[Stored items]
= Beginning of Section =

(** C3: a file shorter than the magic structure, or whose leading bytes
    are not the magic string, does not open: [loc_database_new] returns the
    error of the magic check ([-ENOMSG] for a short file, 1 for a mismatch)
    and leaves [*database] as it was.  A zero-byte file fails this way. *)
Theorem open_rejects_bad_magic (mmap_errno : mmap_oracle)
    (database : option Database.loc_database) (data : list Z)
    (H : (length data < magic_size)%nat \/ ~ has_magic data) :
  exists r,
    Database.loc_database_new mmap_errno database (fopen data) = (r, database)
    /\ r <> 0
    /\ r = fst (Database.loc_database_read_magic
                  (Database.loc_database_alloc (fopen data)))
    /\ ((length data < magic_size)%nat -> r = - ENOMSG)
    /\ ((magic_size <= length data)%nat -> r = 1)
    /\ Database.loc_database_new mmap_errno database (fopen [])
       = (- ENOMSG, database).
Proof.
  format_sizes.
  exists (if (length data <? 9)%nat then - ENOMSG else 1).
  split; [apply loc_database_new_bad_magic, H|].
  split; [destruct (length data <? 9)%nat; unfold ENOMSG; lia|].
  split.
  { rewrite read_magic_fopen. cbv zeta.
    destruct (Nat.ltb_spec (length data) 9) as [Hs|Hs]; [reflexivity|].
    destruct (list_eq_dec Z.eq_dec (firstn 7 data) Format.LOC_DATABASE_MAGIC)
      as [E|E]; [|reflexivity].
    destruct H as [H|H]; [lia | contradiction]. }
  split; [|split].
  - intros Hs. destruct (Nat.ltb_spec (length data) 9); [reflexivity | lia].
  - intros Hs. destruct (Nat.ltb_spec (length data) 9); [lia | reflexivity].
  - reflexivity.
Qed.

Lemma open_rejects_bad_magic_witness :
  exists r,
    Database.loc_database_new linux_mmap_errno None (fopen []) = (r, None)
    /\ r <> 0.
Proof.
  destruct (open_rejects_bad_magic linux_mmap_errno None []
              (or_introl (Nat.lt_0_succ 8))) as (r & H1 & H2 & _).
  exists r. split; [exact H1 | exact H2].
Defined.

(** C2, as the code has it: when the magic bytes match, opening succeeds
    only for version 0; every other version number, 1 included, is
    rejected with return value 1 and [*database] is left as it was. *)
Theorem open_accepts_only_version_0 (mmap_errno : mmap_oracle)
    (database : option Database.loc_database) (data : list Z)
    (Hlen : (magic_size <= length data)%nat)
    (Hmagic : has_magic data) :
  (version_of data <> 0 ->
   Database.loc_database_new mmap_errno database (fopen data) = (1, database))
  /\ (fst (Database.loc_database_new mmap_errno database (fopen data)) = 0 ->
      version_of data = 0)
  /\ (forall db,
        Database.loc_database_new mmap_errno database (fopen data)
        = (0, Some db) -> Database.version db = 0).
Proof.
  format_sizes.
  split; [|split].
  - intros Hv. apply loc_database_new_other_version; assumption.
  - intros H. destruct (Z.eq_dec (version_of data) 0) as [Hv|Hv]; [exact Hv|].
    rewrite loc_database_new_other_version in H by assumption.
    discriminate H.
  - intros db H. apply loc_database_new_success in H.
    destruct H as (_ & _ & _ & _ & ->). reflexivity.
Qed.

= End of Section =

▶ [TASK BRIEF]:
Exactly the lines above from the one with "data)) = 0 ->" to the one with "- intros db", both included, are to be quoted; leave the rest out.

▶ [ANSWER TO THIS TASK]:
  /\ (fst (Database.loc_database_new mmap_errno database (fopen data)) = 0 ->
      version_of data = 0)
  /\ (forall db,
        Database.loc_database_new mmap_errno database (fopen data)
        = (0, Some db) -> Database.version db = 0).
Proof.
  format_sizes.
  split; [|split].
  - intros Hv. apply loc_database_new_other_version; assumption.
  - intros H. destruct (Z.eq_dec (version_of data) 0) as [Hv|Hv]; [exact Hv|].
    rewrite loc_database_new_other_version in H by assumption.
    discriminate H.
  - intros db H. apply loc_database_new_success in H.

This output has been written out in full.